Koestler's claims have been criticized by the scientific community. Gordon Stein noted:

Koestler's book favors evidence that exonerates Kammerer, while downplaying or ignoring evidence against him.... [His] own hidden agenda may be that if Kammerer was right, then Lamarck's idea that acquired characteristics can be inherited is strengthened. The Lamarckian idea supports many ideas that foster parapsychology's theoretical basis. Kammerer was quite interested in the study of coincidences, as was Koestler.

As a consequence of Noble's refutation, interest in Lamarckian inheritance diminished except in the Soviet Union where it was championed by Trofim Lysenko.

===Other interpretations===
Sander Gliboff, a historian of biology and professor in the Department of History and Philosophy of Science, Indiana University, has commented that although Kammerer's conclusions proved false, his evidence was probably genuine and he did not simply argue for Lamarckism and against Darwinism as the theories are now understood. Rather, beyond the scandal, the story shows us much about the competing theories of biological and cultural evolution and the range of new ideas about heredity and variation in early 20th-century biology and the changes in experimental approach that have occurred since then.

In 2009, developmental biologist Alexander Vargas, Professor in the Department of Biology, University of Chile, suggested that the inheritance of acquired traits (Lamarckian inheritance) that Kammerer reported to observe in his toad experiments could be authentic and be explained by results from the emerging field of epigenetics. Kammerer could thus actually be considered the discoverer of non-Mendelian, epigenetic inheritance, with chemical modifications to parental DNA (such as through DNA methylation) being passed on to subsequent generations. Furthermore, In Vargas' view, the parent-of-origin effect, which was poorly understood at the time of Kammerer's, might be explained retrospectively, in relation to similar effects seen in other organisms.
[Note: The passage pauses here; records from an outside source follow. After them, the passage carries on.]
#[global] Instance shrunk_preorder : PreOrder shrunk.
Proof.
  split.
  - intros l. split; [done|]. intros id i Hi. by exists i, 0%nat.
  - intros l1 l2 l3 [E1 H1] [E2 H2]. split; [congruence|]. intros id i3 Hi3.
    destruct (H2 id i3 Hi3) as (i2 & n2 & Hi2 & Hq2), (H1 id i2 Hi2) as (i1 & n1 & Hi1 & Hq1).
    exists i1, (n1 + n2)%nat. split; [done|]. by rewrite Hq2, Hq1, drop_drop.
Qed.

Lemma shrunk_alter f id (l : list (SubInner N)) :
  (∀ i, ∃ n, queue (f i) = drop n (queue i)) → shrunk l (alter f id l).
Proof using Type.
  intros Hf. split; [apply length_alter|]. intros k i'. rewrite list_lookup_alter.
  destruct (decide (id = k)) as [<-|Hne].
  - intros (i & Hi & ->)%fmap_Some. destruct (Hf i) as [n Hn]. by exists i, n.
  - intros Hi. by exists i', 0%nat.
Qed.

Lemma shrunk_pop id (l : list (SubInner N)) : shrunk l (alter (λ i, (SubQueue.try_recv i).2) id l).
Proof using Type.
  apply shrunk_alter. intros i. exists 1%nat. unfold SubQueue.try_recv, pop. by destruct (queue i) eqn:E.
Qed.

Lemma shrunk_close id (l : list (SubInner N)) f : (∀ i, queue (f i) = queue i) → shrunk l (alter f id l).
Proof using Type. intros Hf. apply shrunk_alter. intros i. exists 0%nat. apply Hf. Qed.
Lemma try_send_queue d c : chan_ok c → chan_queue (try_send d c).2 =
  chan_queue c ++ (if (length (chan_queue c) <? 64)%nat then [d] else []).
Proof using Type.
  unfold try_send. intros (-> & -> & _). cbn [negb].
  destruct (Nat.leb_spec 64 (length (chan_queue c))), (Nat.ltb_spec (length (chan_queue c)) 64);
    simpl; (lia || by rewrite ?app_nil_r).
Qed.

Lemma send_wait_queue d c c' : chan_ok c → send_wait d c = Some c' → chan_queue c' = chan_queue c ++ [d].
Proof using Type.
  unfold send_wait, try_send. intros (-> & -> & _). cbn [negb].
  destruct (Nat.leb_spec 64 (length (chan_queue c))); [done|]. by intros [= <-].
Qed.

Lemma recv_queue (c rx : Chan RtpsDatagram) d : chan_recv c = Some (d, rx) → chan_queue c = d :: chan_queue rx.
Proof using Type. unfold chan_recv. destruct (chan_queue c) as [|x q]; [done|]. by intros [= <- <-]. Qed.

Lemma fanout_keeps v c : channels_ok c → in_flight v (fanout_round c) = in_flight v c.
Proof using Type.
  intros [_ Hs He]. unfold fanout_round. destruct (fanout c) as [|d|d] eqn:Hf.
  - destruct (chan_recv (meta_rx c)) as [[d rx]|] eqn:Hr; [|done]. apply recv_queue in Hr.
    unfold in_flight. rewrite Hf, Hr. by destruct v.
  - destruct (send_wait d (spdp_meta_rx c)) as [rx|] eqn:Hr; [|done]. apply send_wait_queue in Hr; [|done].
    unfold in_flight. rewrite Hf. destruct v; simpl; [by rewrite Hr, <- app_assoc|done].
  - destruct (send_wait d (sedp_meta_rx c)) as [rx|] eqn:Hr; [|done]. apply send_wait_queue in Hr; [|done].
    unfold in_flight. rewrite Hf. destruct v; simpl; [done|by rewrite Hr, <- app_assoc].
Qed.

(** A receive loop of a service takes the head of its channel. *)
Lemma service_keeps v t d rx (c c' : Channels) : chan_recv (service_rx v c) = Some (d, rx) →
  pipe c' = pipe (match v with
                  | ToSpdp => set_fanout (fanout c) rx (sedp_meta_rx c) c
                  | ToSedp => set_fanout (fanout c) (spdp_meta_rx c) rx c
                  end) →
  in_flight t c = (if bool_decide (t = v) then [d] else []) ++ in_flight t c'.
Proof using Type.
  intros Hr%recv_queue Hc. rewrite (in_flight_pipe t _ _ Hc). unfold in_flight.
  destruct v, t; simpl in *; by rewrite ?Hr.
Qed.

Lemma round_tasks t clock self self' : task_round t clock self = Ok self' →
  tasks self' = tasks self ∧ u_closed self' = u_closed self.
Proof.
  destruct t; cbn [task_round]; try (by intros [= <-]);
    try (intros Hr%lift_inv; revert Hr);
    unfold announce_round, spdp_round, sedp_round, peer_round, data_round;
    repeat case_match; try (by intros [= <-]).
  all: intros Hr; apply bind_ok_inv in Hr as (x & _ & Hr); repeat case_match; by injection Hr as <-.
Qed.

(** The rounds of the other tasks. *)
Lemma other_round t clock self self' : t ∉ [FanoutLoop; SpdpMetaLoop; SedpMetaLoop] →
  task_round t clock self = Ok self' → pipe (channels self') = pipe (channels self).
Proof.
  intros Ht. destruct t; try (exfalso; apply Ht; set_solver); cbn [task_round];
    try (by intros [= <-]);
    try (intros Hr%lift_inv; revert Hr);
    unfold announce_round, spdp_round, sedp_round, peer_round, data_round;
    repeat case_match; try (by intros [= <-]).
  all: intros Hr; apply bind_ok_inv in Hr as (x & _ & Hr); repeat case_match; by injection Hr as <-.
Qed.

(** Calls of the application and the tasks outside the list leave the
    pipeline alone. *)
Lemma other_step e self self' : udp_wf self → udp_step e self = Ok self' →
  match e with
  | Arrive _ _ | Round _ _ => True
  | _ => pipe (channels self') = pipe (channels self)
         ∧ (e = CloseParticipant ∨ (tasks self' = tasks self ∧ u_closed self' = u_closed self))
  end.
Proof.
  intros Hw. destruct e as [t qos|now t qos opts|k ctx now p|k|k|k|k| |p a|t clock|k|]; cbn [udp_step]; try done.
  - intros ([r s] & Hr%lift_inv & [= <-])%bind_ok_inv. revert Hr.
    unfold RtpsUdpParticipant.new_publisher. destruct (u_closed self) eqn:Hcl; [intros [= <- <-]; auto|].
    destruct t; [intros [= <- <-]; auto|]. intros ([w inner] & _ & [= <- <-])%bind_ok_inv. auto.
  - intros ([r s] & Hr%lift_inv & [= <-])%bind_ok_inv. revert Hr.
    unfold RtpsUdpParticipant.new_subscriber. destruct (u_closed self) eqn:Hcl; [intros [= <- <-]; auto|].
    destruct t; [intros [= <- <-]; auto|]. intros ([w inner] & _ & [= <- <-])%bind_ok_inv. auto.
  - intros ([r s] & Hr & [= <-])%bind_ok_inv. revert Hr.
    unfold RtpsPublisher.write_ctx, RtpsPublisher.write. repeat case_match; try (by intros [= <- <-]; auto).
    intros (inner & _ & [= <- <-])%bind_ok_inv. auto.
  - intros [= <-]. auto.
  - intros [= <-]. unfold RtpsSubscriber.unsubscribe. case_match; auto.
  - intros [= <-]. unfold RtpsSubscriber.close. case_match; auto.
  - intros [= <-]. unfold RtpsSubscriber.try_recv. case_match; auto.
  - intros [= <-]. split; [|by left]. destruct (u_closed self) eqn:Ho; [|by rewrite close_eq].
    unfold RtpsUdpParticipant.close. by rewrite Ho.
  - unfold heartbeat_tick. repeat case_match; try (by intros [= <-]; auto).
    intros (inner & _ & [= <-])%bind_ok_inv. auto.
  - intros [= <-]. unfold cleanup. case_match; auto.
Qed.

Lemma arrive_keeps v p a self : udp_wf self →
  in_flight v (channels self) ++ accepted (Arrive p a) self = in_flight v (channels (arrive p a self)).
Proof.
  intros Hw. pose proof (co_port _ (uw_channels _ Hw) MetaPort) as Hc. unfold arrive.
  destruct p; cbn [accepted recv_task];
    try (destruct (running _ self); [destruct (receive_loop [a] _) as [[] c]|]; by rewrite app_nil_r).
  destruct (running MetaRecv self); [|by destruct a; rewrite app_nil_r]. cbn [andb].
  destruct a as [d|e]; [|by rewrite app_nil_r]. cbn [receive_loop port_rx] in *.
  pose proof (try_send_queue (mkRtpsDatagram (take (Z.to_nat MAX_UDP_DATAGRAM) (dg_data d)) (dg_from d)) _ Hc) as Hq.
  unfold in_flight. destruct (try_send _ _) as [[[]|] c']; simpl in Hq; destruct v; simpl;
    by rewrite Hq, <- !app_assoc.
Qed.

Lemma round_keeps v t clock self self' : udp_wf self → running t self = true →
  task_round t clock self = Ok self' →
  in_flight v (channels self) = seen v (Round t clock) self ++ in_flight v (channels self').
Proof.
  intros Hw Hrun Hr. cbn [seen]. rewrite Hrun, andb_true_r.
  destruct (decide (t ∈ [FanoutLoop; SpdpMetaLoop; SedpMetaLoop])) as [Hin|Hout].
  2: { rewrite bool_decide_false by (intros ->; destruct v; set_solver).
       symmetry. apply in_flight_pipe. by eapply other_round. }
  assert (t = FanoutLoop ∨ t = SpdpMetaLoop ∨ t = SedpMetaLoop) as [->|[->| ->]] by set_solver.
  - injection Hr as <-. rewrite bool_decide_false by by destruct v. symmetry. by apply fanout_keeps, Hw.
  - apply lift_inv in Hr. unfold spdp_round in Hr.
    destruct (chan_recv (spdp_meta_rx (channels self))) as [[d rx]|] eqn:Hrx.
    + rewrite spdp_packet_eq, bind_ok in Hr. injection Hr as <-.
      rewrite (service_keeps ToSpdp v d rx _ (set_fanout (fanout (channels self)) rx (sedp_meta_rx (channels self))
        (channels self)) Hrx eq_refl). by destruct v; cbn [service_rx]; rewrite ?Hrx.
    + injection Hr as <-. by destruct v; cbn [service_rx]; rewrite ?Hrx; case_bool_decide.
  - apply lift_inv in Hr. unfold sedp_round in Hr.
    destruct (chan_recv (sedp_meta_rx (channels self))) as [[d rx]|] eqn:Hrx.
    + apply bind_ok_inv in Hr as (sv & _ & [= <-]).
      rewrite (service_keeps ToSedp v d rx _ (set_fanout (fanout (channels self)) (spdp_meta_rx (channels self)) rx
        (channels self)) Hrx eq_refl). by destruct v; cbn [service_rx]; rewrite ?Hrx.
    + injection Hr as <-. by destruct v; cbn [service_rx]; rewrite ?Hrx; case_bool_decide.
Qed.

Lemma step_keeps v e self self' : udp_wf self → udp_step e self = Ok self' →
  in_flight v (channels self) ++ accepted e self = seen v e self ++ in_flight v (channels self').
Proof.
  intros Hw Hstep. pose proof (other_step e _ _ Hw Hstep) as Hsame.
  destruct e as [t qos|now t qos opts|k ctx now p|k|k|k|k| |p a|t clock|k|];
    try (cbn [accepted seen app]; by rewrite app_nil_r, (in_flight_pipe v _ _ (proj1 Hsame))).
  all: clear Hsame; cbn [udp_step] in Hstep.
  - injection Hstep as <-. by apply arrive_keeps.
  - cbn [accepted]. rewrite app_nil_r. destruct (running t self) eqn:Hrun; [by apply round_keeps|].
    injection Hstep as <-. cbn [seen]. by rewrite Hrun, andb_false_r.
Qed.

Lemma run_keeps v evs self self' : udp_wf self → for_each udp_step evs self = Ok self' →
  in_flight v (channels self) ++ along accepted evs self
  = along (seen v) evs self ++ in_flight v (channels self').
Proof.
  revert self. induction evs as [|e evs IH]; intros self Hw; cbn [for_each along].
  { intros [= <-]. by rewrite app_nil_r. }
  intros (s1 & Hs & Hr)%bind_ok_inv. rewrite Hs. pose proof (step_keeps v _ _ _ Hw Hs) as Hk.
  rewrite app_assoc, Hk, <- !app_assoc. f_equal. apply IH; [by eapply udp_step_wf|done].
Qed.

Lemma along_app f evs evs' self self' : for_each udp_step evs self = Ok self' →
  along f (evs ++ evs') self = along f evs self ++ along f evs' self'.
Proof.
  revert self. induction evs as [|e evs IH]; intros self; cbn [for_each along app]; [by intros [= <-]|].
  intros (s1 & Hs & Hr)%bind_ok_inv. rewrite Hs, <- app_assoc. f_equal. by apply IH.
Qed.
(** The [rx.recv()] arm: a sample, the end of a closed queue, or pending. *)
Definition receive (f : Forwarder) (i : inner) : Forwarder * inner :=
  if negb (fw_running f) || bool_decide (is_Some (fw_held f)) then (f, i)
  else match try_recv i with
       | (Some sample, i) => (forward (Sample_to_message hex_encode sample) f, i)
       | (None, i) => (if closed i then stop f else f, i)
       end.
End forwarding.

(** ** The node *)

(** A subscription of the node: its topic, the participant's subscription,
    the task, and what the caller has read from its channel. *)
Record Subscription : Type := mkSubscription {
  sn_topic : str;
  sn_sub : nat;
  sn_task : Forwarder;
  sn_got : list Message }.

Record DdsNode (P : Type) : Type := mkDdsNode {
  dn_participant : P;
  dn_publishers : gmap str nat;
  dn_closed : bool;
  dn_subscriptions : list Subscription }.
Arguments mkDdsNode {P}.
Arguments dn_participant {P}.
Arguments dn_publishers {P}.
Arguments dn_closed {P}.
Arguments dn_subscriptions {P}.

Definition adapt {P : Type} (participant : P) : DdsNode P := mkDdsNode participant ∅ false [].

Section node.
Context {N P : Type} `{!Notify N} `{!DynParticipant N P} (hex_encode : list byte → str).
Notation node := (DdsNode P).
Implicit Types n : node.

Definition DdsNode_protocol n : Protocol := Dds.

Definition set_participant (p : P) n : node :=
  mkDdsNode p (dn_publishers n) (dn_closed n) (dn_subscriptions n).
Professor Gliboff of Indiana University has subsequently argued that Vargas "constructed his model without first reading Kammerer's original articles" and is "seriously misinformed about what Kammerer did and what the results even were" so Vargas's "model... cannot explain the results... originally reported...". Gliboff goes on to challenge strongly that Kammerer should be given credit for discovery of the parent-of-origin effect and states that "Vargas' historical inferences about the Kammerer affair... [and] negative reactions of geneticists... are unsupported and do not stand up to scrutiny".

The reinterpretation of Kammerer's work, in light of epigenetics, remains thus controversial.